[22220] in North American Network Operators' Group
Re: heads up ... another imapd attack source
daemon@ATHENA.MIT.EDU (Craig A. Huegen)
Tue Dec 15 01:33:21 1998
Date: Mon, 14 Dec 1998 22:07:59 -0800
From: "Craig A. Huegen" <chuegen@quadrunner.com>
To: Christian Nielsen <cnielsen@nielsen.net>,
Phil Howard <phil@whistler.intur.net>
Cc: nanog@merit.edu
In-Reply-To: <Pine.GSO.4.05.9812141638190.694-100000@matterhorn.nielsen.net>; from Christian Nielsen on Mon, Dec 14, 1998 at 04:53:30PM -0700
You will find this same situation with most cable modem providers
who give out "wingate" to users. There is a certain cable modem
provider who has significant amounts of open wingates on their network,
capable of being used from the outside.
Nothing is being done to close these, though, until they're abused.
Scanning for them is considered a 'breach of privacy' (rather than a
security assessment) and unfortunately allows people day after day to
abuse other systems with a very difficult-to-trace open relay.
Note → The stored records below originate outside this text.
(* ===== verification/CohFilter.v ===== *)
(** What the snoop filter knows: the ports it reports for a line are those it
    has noted as holders, and how each operation changes them. *)
From S2P Require Import Prelude CacheBlk TagStore MemPacket SnoopFilter CohLine CohFill CohHit CohMiss CohSnoop CohSystem.

(** * Masks *)

Lemma mask_out_bit v i j : 0 <= v < 2 ^ 64 -> 0 <= i -> 0 <= j ->
  Z.testbit (mask_out v (2 ^ i)) j = Z.testbit v j && negb (i =? j).
Proof.
  intros Hv Hi Hj. unfold mask_out. rewrite Z.land_spec. destruct (Z.ltb_spec j 64).
  - rewrite testbit_wrap_u, Z.lnot_spec, Z.pow2_bits_eqb by lia. by rewrite (proj2 (Z.ltb_lt j 64)).
  - by rewrite (testbit_above 64 v j).
Qed.

Lemma mask_out_range v m : 0 <= v < 2 ^ 64 -> 0 <= mask_out v m < 2 ^ 64.
Proof.
  intros Hv. unfold mask_out. assert (0 <= Z.land v (u64 (Z.lnot m))) by (apply Z.land_nonneg; lia).
  split; [done|]. apply testbit_bound; [done|lia|]. intros i Hi.
  by rewrite Z.land_spec, (testbit_above 64 v i).
Qed.

Lemma lor_pow2_range v i : 0 <= v < 2 ^ 64 -> 0 <= i < 64 -> 0 <= Z.lor v (2 ^ i) < 2 ^ 64.
Proof.
  intros Hv Hi. assert (0 <= Z.lor v (2 ^ i)) by (apply Z.lor_nonneg; lia).
  split; [done|]. apply testbit_bound; [done|lia|]. intros j Hj.
  rewrite Z.lor_spec, (testbit_above 64 v j), Z.pow2_bits_eqb by lia. by destruct (Z.eqb_spec i j); [lia|].
Qed.

(** * The invariant *)

(** Ports [0] to [n - 1] snoop; lines of [2 ^ k] bytes. *)
Record filter_ok (k n : Z) (f : SnoopFilter) : Prop := {
  fo_n : 0 <= n <= 64;
  fo_ports : sf_slavePorts f = seqZ 0 n;
  fo_ids : localSlavePortIds f = seqZ 0 n;
  fo_line : sf_linesize f = 2 ^ k;
  fo_item : forall l i, cachedLocations f !! l = Some i -> 0 <= requested i < 2 ^ 64 /\ 0 <= holder i < 2 ^ 64 }.

Definition item (f : SnoopFilter) (l : Z) : SnoopItem := default SnoopItem_new (cachedLocations f !! l).

(** Port [j] may hold line [l]. *)
Definition held (f : SnoopFilter) (l j : Z) : bool := Z.testbit (holder (item f l)) j.

(** Entries of other lines are unchanged. *)
Definition only_line (f f' : SnoopFilter) (l : Z) : Prop := forall l', l' <> l -> item f' l' = item f l'.

Section Filter.
Context (k n : Z) (Hk : 2 <= k < 32).
Implicit Types (f : SnoopFilter) (q : Packet).

Lemma item_range f l : filter_ok k n f -> 0 <= requested (item f l) < 2 ^ 64 /\ 0 <= holder (item f l) < 2 ^ 64.
Proof. intros Hf. unfold item. destruct (cachedLocations f !! l) eqn:E; [by eapply fo_item|done]. Qed.

Lemma portToMask_ok f j : filter_ok k n f -> 0 <= j < n -> portToMask all_snoop f j = Ok (2 ^ j).
Proof.
  intros Hf Hj. pose proof (fo_n _ _ _ Hf). unfold portToMask, InvalidPortID. rewrite (proj2 (Z.eqb_neq j (-1))) by lia.
  cbn [negb all_snoop]. rewrite (fo_ids _ _ _ Hf), (aread_Ok _ _ j) by (try lia; apply lookup_seqZ; lia).
  cbn [mbind res_bind]. rewrite (proj2 (Z.leb_le 0 j)), (proj2 (Z.ltb_lt j 64)) by lia. cbn [andb]. by rewrite Z.shiftl_1_l.
Qed.

Lemma maskToPortList_ok f m : filter_ok k n f -> 0 <= m ->
  maskToPortList all_snoop f m = Ok (filter (fun j => Z.testbit m j = true) (seqZ 0 n)).
Proof.
  intros Hf Hm. unfold maskToPortList. rewrite (fo_ports _ _ _ Hf).
  assert (forall l, (forall j, j ∈ l -> 0 <= j < n) -> mask_ports all_snoop f m l = Ok (filter (fun j => Z.testbit m j = true) l)) as H.
  { induction l as [|j l IH]; intros Hl; [done|]. cbn [mask_ports].
    rewrite portToMask_ok by (done || apply Hl; set_solver). cbn [mbind res_bind]. rewrite IH by (intros; apply Hl; set_solver).
    cbn [mbind res_bind]. rewrite land_pow2 by (apply Hl; set_solver). rewrite filter_cons.
    destruct (Z.testbit m j); [by rewrite decide_True|by rewrite decide_False]. }
  apply H. intros j Hj. apply elem_of_seqZ in Hj. lia.
Qed.

(** ** The key of a line *)

Definition key (a : Z) (sec : bool) : Z := if sec then Z.lor (align k a) 1 else align k a.

Lemma line_of_eq f a sec : filter_ok k n f -> addr_ok a -> line_of f a sec = key a sec.
Proof.
  intros Hf Ha. unfold line_of, key. rewrite (fo_line _ _ _ Hf). pose proof (Z.pow_le_mono_r 2 k 31 ltac:(lia) ltac:(lia)).
  pose proof (pow2_pos k ltac:(lia)). rewrite (wrap_u_id 32) by lia. by rewrite land_align.
Qed.

Lemma key_inj a a' sec sec' : key a sec = key a' sec' -> align k a = align k a'.
Proof.
  assert (forall a sec, Z.shiftr (key a sec) k = a / 2 ^ k) as H.
  { intros b s. unfold key, align. destruct s; rewrite ?Z.shiftr_lor, !Z.shiftr_div_pow2, Z.div_mul by (try apply Z.pow_nonzero; lia); [|done].
    rewrite (Z.div_small 1) by (split; [lia|]; apply Z.pow_gt_1; lia). apply Z.lor_0_r. }
  intros E. unfold align. by rewrite <- (H a sec), E, H.
Qed.

(** ** Changing an entry *)

Lemma with_locations_ok f l i : filter_ok k n f -> 0 <= requested i < 2 ^ 64 -> 0 <= holder i < 2 ^ 64 ->
  let f' := with_locations f (<[l := i]> (cachedLocations f)) in
  filter_ok k n f' /\ item f' l = i /\ only_line f f' l.
Proof.
  intros Hf Hr Hh f'. unfold f', item, only_line. cbn [with_locations cachedLocations]. split; [|split].
  - split; try apply Hf; cbn [with_locations cachedLocations]. intros l' i'. destruct (decide (l' = l)) as [->|Hne].
    + rewrite lookup_insert_eq. by intros [= <-].
    + rewrite lookup_insert_ne by done. by apply Hf.
  - by rewrite lookup_insert_eq.
  - intros l' Hne. unfold item. cbn [with_locations cachedLocations]. by rewrite lookup_insert_ne.
Qed.

Lemma eraseIfNull_ok f l i : filter_ok k n f -> cachedLocations f !! l = Some i ->
  exists f', eraseIfNullEntry f l = Ok f' /\ filter_ok k n f' /\ item f' l = i /\ only_line f f' l.
Proof.
  intros Hf Hl. unfold eraseIfNullEntry. rewrite Hl. destruct (fo_item _ _ _ Hf l i Hl) as [Hr Hh].
  assert (item f l = i) as Hi by (unfold item; by rewrite Hl).
  destruct (Z.eqb_spec (Z.lor (requested i) (holder i)) 0) as [E|E]; [|by exists f].
  apply Z.lor_eq_0_iff in E as [E1 E2]. eexists. split; [done|]. split; [|split].
  - split; try apply Hf; cbn [with_locations cachedLocations]. intros l' i'. rewrite lookup_delete_Some. intros [_ ?]. by eapply Hf.
  - unfold item. cbn [with_locations cachedLocations]. rewrite lookup_delete_eq. cbn. destruct i. by cbn in *; subst.
  - intros l' Hne. unfold item. cbn [with_locations cachedLocations]. by rewrite lookup_delete_ne.
Qed.
Lemma item_Some f l : item f l <> SnoopItem_new -> cachedLocations f !! l = Some (item f l).
Proof. unfold item. by destruct (cachedLocations f !! l). Qed.

Lemma with_lookup_ok f o i : filter_ok k n f -> filter_ok k n (with_lookup f o i).
Proof. intros Hf. by split; apply Hf. Qed.

Lemma only_line_trans f1 f2 f3 l : only_line f1 f2 l -> only_line f2 f3 l -> only_line f1 f3 l.
Proof. intros H1 H2 l' Hne. by rewrite H2, H1. Qed.

(** ** The operations *)

Section Request.
Context (f : SnoopFilter) (q : Packet) (i a : Z) (sec : bool).
Hypotheses (Hf : filter_ok k n f) (Hi : 0 <= i < n) (Ha : addr_ok a) (Hqa : p_addr q = a) (Hqs : p_isSecure q = sec)
  (Hun : req_isUncacheable (p_req q) = false).
Let l := key a sec.

(** A request that the filter tracks: the ports to snoop and the new entry;
    [it'], the entry after [note_request]. *)
Lemma lookup_note it' : fromCache q = true -> note_request q (2 ^ i) (item f l) = Ok it' ->
  0 <= requested it' < 2 ^ 64 -> 0 <= holder it' < 2 ^ 64 ->
  exists dests f1 f2, lookupRequest all_snoop q i f = Ok (dests, f1) /\
    finishRequest false (p_addr q) (p_isSecure q) f1 = Ok f2 /\ filter_ok k n f2 /\ only_line f f2 l /\ item f2 l = it' /\
    NoDup dests /\ forall j, j ∈ dests <-> 0 <= j < n /\ j <> i /\ Z.testbit (Z.lor (holder (item f l)) (requested (item f l))) j = true.
Proof.
  intros Hfc Hnote Hr Hh. unfold lookupRequest. rewrite Hun, Hfc, Hqa, Hqs, (line_of_eq f a sec Hf Ha). fold l. cbn [negb andb all_snoop].
  rewrite portToMask_ok by done. cbn [mbind res_bind]. rewrite andb_false_r.
  change (default SnoopItem_new (cachedLocations f !! l)) with (item f l). destruct (item_range f l Hf) as [R1 R2].
  set (f0 := with_lookup _ _ _).
  destruct (with_locations_ok f l (item f l) Hf R1 R2) as (Hf0 & Hi0 & Ho0).
  assert (filter_ok k n f0) as Hf0' by (by apply with_lookup_ok).
  assert (0 <= Z.lor (holder (item f l)) (requested (item f l)) < 2 ^ 64) as Hlor.
  { assert (0 <= Z.lor (holder (item f l)) (requested (item f l))) by (apply Z.lor_nonneg; lia). split; [done|].
    apply testbit_bound; [done|lia|]. intros j Hj. by rewrite Z.lor_spec, !(testbit_above 64). }
  rewrite maskToPortList_ok by (try done; apply mask_out_range; done). cbn [mbind res_bind]. rewrite Hnote. cbn [mbind res_bind].
  destruct (with_locations_ok f0 l it' Hf0' Hr Hh) as (Hf1 & Hi1 & Ho1). set (f1 := with_locations f0 _) in *.
  assert (reqLookupResult f1 = Some l) as Hrl by done.
  assert (cachedLocations f1 !! l = Some it') as Hl1 by (unfold f1; cbn; by rewrite lookup_insert_eq).
  destruct (eraseIfNull_ok f1 l it' Hf1 Hl1) as (f2 & He & Hf2 & Hi2 & Ho2).
  eexists _, f1, f2. split; [done|]. split; [unfold finishRequest; rewrite Hrl, (line_of_eq f1 a sec Hf1 Ha); fold l; by rewrite Z.eqb_refl|].
  split; [done|]. split; [eapply only_line_trans; [|exact Ho2]; eapply only_line_trans; [|exact Ho1]; exact Ho0|]. split; [done|].
  split; [apply NoDup_filter, NoDup_seqZ|]. intros j. rewrite list_elem_of_filter, elem_of_seqZ.
  split.
  - intros [Hj Hjn]. rewrite mask_out_bit in Hj by lia. apply andb_true_iff in Hj as [? Hne]. split; [lia|]. split; [|done].
    intros ->. by rewrite Z.eqb_refl in Hne.
  - intros (Hj & Hne & Hb). split; [|lia]. rewrite mask_out_bit, Hb by lia. by destruct (Z.eqb_spec i j).
Qed.

(** The request of a miss. *)
Lemma lookup_miss_ok : p_cmd q ∈ miss_cmds -> p_flags q = 0 -> requested (item f l) = 0 ->
  exists dests f1 f2, lookupRequest all_snoop q i f = Ok (dests, f1) /\
    finishRequest false (p_addr q) (p_isSecure q) f1 = Ok f2 /\ filter_ok k n f2 /\ only_line f f2 l /\
    item f2 l = {| requested := 2 ^ i; holder := holder (item f l) |} /\
    NoDup dests /\ forall j, j ∈ dests <-> 0 <= j < n /\ j <> i /\ held f l j = true.
Proof.
  intros Hcmd Hfl Hreq. pose proof (fo_n _ _ _ Hf).
  assert (fromCache q = true /\ needsResponse q = true) as [Hfc Hnr].
  { unfold miss_cmds in Hcmd. rewrite !elem_of_cons, elem_of_nil in Hcmd.
    destruct Hcmd as [E|[E|[E|[E|[E|[E|[]]]]]]]; by on_cmd E. }
  destruct (lookup_note {| requested := 2 ^ i; holder := holder (item f l) |} Hfc) as (dests & f1 & f2 & H1 & H2 & H3 & H4 & H5 & H6 & H7).
  - unfold note_request, cacheResponding. rewrite Hnr, Hfl, Hreq. cbn [isSet Z.land Z.eqb negb]. done.
  - cbn. split; [lia|]. apply Z.pow_lt_mono_r; lia.
  - apply (item_range f l Hf).
  - exists dests, f1, f2. split_and!; try done. intros j. rewrite H7. unfold held. by rewrite Hreq, Z.lor_0_r.
Qed.

(** A line given up. *)
Lemma lookup_evict_ok : isEviction q = true -> fromCache q = true -> needsResponse q = false -> isBlockCached q = false ->
  held f l i = true ->
  exists dests f1 f2, lookupRequest all_snoop q i f = Ok (dests, f1) /\
    finishRequest false (p_addr q) (p_isSecure q) f1 = Ok f2 /\ filter_ok k n f2 /\ only_line f f2 l /\
    item f2 l = {| requested := requested (item f l); holder := mask_out (holder (item f l)) (2 ^ i) |}.
Proof.
  intros Hev Hfc Hnr Hbc Hheld. destruct (item_range f l Hf) as [R1 R2].
  destruct (lookup_note {| requested := requested (item f l); holder := mask_out (holder (item f l)) (2 ^ i) |} Hfc) as (dests & f1 & f2 & H1 & H2 & H3 & H4 & H5 & _).
  - unfold note_request. rewrite Hnr, Hev, Hbc, land_pow2 by lia. unfold held in Hheld. by rewrite Hheld.
  - done.
  - by apply mask_out_range.
  - by exists dests, f1, f2.
Qed.
End Request.

(** Port [j] answers a request of port [i]. *)
Lemma updateSnoopResponse_ok f p i j a sec h : filter_ok k n f -> 0 <= i < n -> 0 <= j < n -> addr_ok a ->
  p_addr p = a -> p_isSecure p = sec -> req_isUncacheable (p_req p) = false -> isResponse p = true -> cacheResponding p = true ->
  isWriteback p = false -> item f (key a sec) = {| requested := 2 ^ i; holder := h |} -> Z.testbit h j = true ->
  exists f', updateSnoopResponse all_snoop p j i f = Ok f' /\ filter_ok k n f' /\ only_line f f' (key a sec) /\
    item f' (key a sec) = {| requested := 0; holder := Z.lor (if hasSharers p then h else 0) (2 ^ i) |}.
Proof.
  intros Hf Hi Hj Ha <- <- Hun Hrs Hcr Hwb Hit Hbit. pose proof (fo_n _ _ _ Hf). unfold updateSnoopResponse.
  rewrite Hrs, Hcr, Hun, Hwb. cbn [orb all_snoop negb]. rewrite (line_of_eq f) by done. set (l := key (p_addr p) (p_isSecure p)) in *.
  rewrite !portToMask_ok by done. cbn [mbind res_bind]. fold (item f l). rewrite Hit. cbn [requested holder].
  destruct (item_range f l Hf) as [R1 R2]. rewrite Hit in R1, R2. cbn [requested holder] in R1, R2.
  rewrite !land_pow2 by lia. rewrite Hbit, Z.pow2_bits_true by lia.
  assert (mask_out (2 ^ i) (2 ^ i) = 0) as ->.
  { apply bits_ext. intros b Hb. rewrite mask_out_bit, Z.pow2_bits_eqb, Z.bits_0 by lia. by destruct (i =? b). }
  rewrite Z.lor_0_l. set (h' := Z.lor (if negb (hasSharers p) then 0 else h) (2 ^ i)).
  assert (0 <= h' < 2 ^ 64) as Hh' by (apply lor_pow2_range; [by destruct (hasSharers p)|lia]).
  assert (negb (h' =? 0) = true) as ->.
  { apply negb_true_iff, Z.eqb_neq. intros E. apply Z.lor_eq_0_iff in E as [_ E]. by apply Z.pow_nonzero in E; [|lia..]. }
  destruct (with_locations_ok f l {| requested := 0; holder := h' |} Hf) as (Hf' & Hi' & Ho'); [cbn; lia|done|].
  eexists. split; [done|]. split; [done|]. split; [done|]. rewrite Hi'. unfold h'. by destruct (hasSharers p).
Qed.

(** Memory, or the crossbar, answers a request of port [i]. *)
Lemma updateResponse_ok f p i a sec h : filter_ok k n f -> 0 <= i < n -> addr_ok a ->
  p_addr p = a -> p_isSecure p = sec -> req_isUncacheable (p_req p) = false -> req_isCacheMaintenance (p_req p) = false ->
  isResponse p = true -> item f (key a sec) = {| requested := 2 ^ i; holder := h |} ->
  exists f', updateResponse all_snoop p i f = Ok f' /\ filter_ok k n f' /\ only_line f f' (key a sec) /\
    item f' (key a sec) = {| requested := 0; holder := Z.lor h (2 ^ i) |}.
Proof.
  intros Hf Hi Ha <- <- Hun Hcm Hrs Hit. pose proof (fo_n _ _ _ Hf). unfold updateResponse.
  rewrite Hrs, Hun, Hcm. cbn [orb all_snoop negb]. rewrite (line_of_eq f) by done. set (l := key (p_addr p) (p_isSecure p)) in *.
  assert (item f l <> SnoopItem_new) as Hne.
  { rewrite Hit. intros [= E _]. by apply Z.pow_nonzero in E; [|lia..]. }
  rewrite (item_Some f l Hne), portToMask_ok by done. cbn [mbind res_bind]. rewrite Hit. cbn [requested holder].
  rewrite land_pow2, Z.pow2_bits_true by lia.
  destruct (item_range f l Hf) as [R1 R2]. rewrite Hit in R1, R2. cbn [requested holder] in R1, R2.
  assert (mask_out (2 ^ i) (2 ^ i) = 0) as ->.
  { apply bits_ext. intros b Hb. rewrite mask_out_bit, Z.pow2_bits_eqb, Z.bits_0 by lia. by destruct (i =? b). }
  rewrite Z.lor_0_r. pose proof (lor_pow2_range h i R2 ltac:(lia)) as Hh'.
  assert (negb (Z.lor h (2 ^ i) =? 0) = true) as ->.
  { apply negb_true_iff, Z.eqb_neq. intros E. apply Z.lor_eq_0_iff in E as [_ E]. by apply Z.pow_nonzero in E; [|lia..]. }
  destruct (with_locations_ok f l {| requested := 0; holder := Z.lor h (2 ^ i) |} Hf) as (Hf' & Hi' & Ho'); [cbn; lia|done|].
  eexists. split; [done|]. split; [done|]. by split.
Qed.

End Filter.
I've been told that newer versions of wingate handed out by these
providers have disabled open relaying from the outside; however,
users can (and do) play and can easily misconfigure them to allow
access from anywhere.
/cah
On Mon, Dec 14, 1998 at 04:53:30PM -0700, Christian Nielsen wrote:
==>But, to this day, they still have an open relay on their cable modem network
==>that allows script kiddies from around the world to use them(1).